Around these fixed points orbit a whole galaxy of other characters, all of the inevitably beautiful (unless they're unspeakably horrible, in which case they're allowed a few blemishes) and utterly two dimensional. I'm sure that somewhere there is a neighbours character design checklist: great hair? Check. Dark history? Check. Potential for romantic engagement with multiple other characters (not normally simultaneously)? Check. Find a suitable attractive actor and off we go again.
That's not to say that Neighbours hasn't conjured up some fabulous characters. I still remember the lovely Connor, and was horrified when I thought they had killed him off but it turns out he's just gone travelling around East Asia (for the past six years or so). There was also Stingray, who I absolutely adored and was heartbroken when he died of a brain aneurism. Somehow, Neighbours manages to make you identify with characters who are often entirely without character.
So yes - in technical terms I can't say that Neighbours characters are particularly good. But you spend half an hour of your day with them every week day and you just can't help but love them.
* The Song *
Special mention has to be made of the famous Neighbours song, often revamped to try and match up with the modern age, but still unfailingly cheesy. This song is rather like the Neighbours show itself - you know that it is absolutely terrible, but because of the associations it conjures up (weekday teatime, all gathered in the living room of our student house) you really don't mind at all.

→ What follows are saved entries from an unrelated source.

(** [round] agrees with the interpreter on these. *)
Example py_round3_examples :
  py_round3 (f_frac 12345 10000) = f_frac 1234 1000 ∧ py_round3 (f_frac (-1) 100000) = S754_zero true ∧
  py_round3 (f_of_Z 7) = f_of_Z 7.
Proof. vm_compute. repeat split. Qed.

(** ** Access and time *)

Definition is_none (v : pyval) : bool := match v with PNone => true | _ => false end.

(** [d[k]], where [d] may be anything. *)
Definition item (v : pyval) (k : string) : result pyval :=
  match v with
  | PDict d => match d_get d k with Some x => Ok x | None => Raise KeyError end
  | _ => Raise TypeError
  end.

(** [str_to_time]: the seconds a text of the run's one format names.  No text names
    a time before [datetime.min]. *)
Class SimTime := {
  str_to_time : string → option Z;
  MIN_TIME : Z;
  str_to_time_min t z : str_to_time t = Some z → (MIN_TIME ≤ z)%Z;
}.

Definition to_time `{SimTime} (v : pyval) : result Z :=
  match v with
  | PStr t => match str_to_time t with Some z => Ok z | None => Raise ValueError end
  | _ => Raise TypeError
  end.

(** [is_success], of an HTTP status. *)
Definition is_success (status : Z) : bool := ((200 <=? status) && (status <=? 299))%Z.

(** ** ASCII text: [str.strip], [str.lower], [str.upper], [in] *)

Definition is_space (c : Ascii.ascii) : bool :=
  let n := Z.of_N (Ascii.N_of_ascii c) in ((9 <=? n) && (n <=? 13) || (28 <=? n) && (n <=? 32))%Z.

Fixpoint lstrip (s : string) : string :=
  match s with
  | EmptyString => EmptyString
  | String c s' => if is_space c then lstrip s' else s
  end.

* So why is Neighbours so good?*
When I tell people that I'm an avid Neighbours fan, I tend to get one of two responses. There is either the nod, smile and enthusiastic launch into chatter that marks another Neighbours acolyte, or there is the smirk and snide comment of one of the uninitiated. When I come across one of these people, I find it hard to explain why I love the programme. I know the characters are poorly written. I know the plotlines are outrageous. I know the song is the worst kind of tacky. And I know that the acting is often wooden to the point of comedy. But the thing is that when you get home from a day in lectures or in labs, you don't want to engage the weary brain again and watch some hardcore, heartrending, mind stretching programme. You want to make a cup of tea, grab a packet of biscuits, sit down with your housemates and find something brainless.
In Erinsborough, the sun always seems to be shining, except when a character is miserable and the weather kindly agrees to reflect them. People die, but nobody ever mourns for more than a couple of episodes, people argue and make up, people are endlessly falling in love. You get so familiar with the characters and all their quirks and bad acting and silly storylines, and you can jump in and completely immerse yourself in a world totally separate to your own. It's escapism, pure and simple, and sometimes that's exactly what you need.
At the moment Neighbours is in its Christmas break, and I miss the characters the same way I miss my neighbours from university. They're a key part of my day - when I'm having a bad time, I look forward to seeing them in the evening. And even though they're rubbish and I know it, I'm certainly not going to stop watching in a hurry! So it's four Dooyoo stars (just for the sake of fairness to properly decent drama!) and long may it continue.
Thank you for reading.
(Written exclusively for Dooyoo).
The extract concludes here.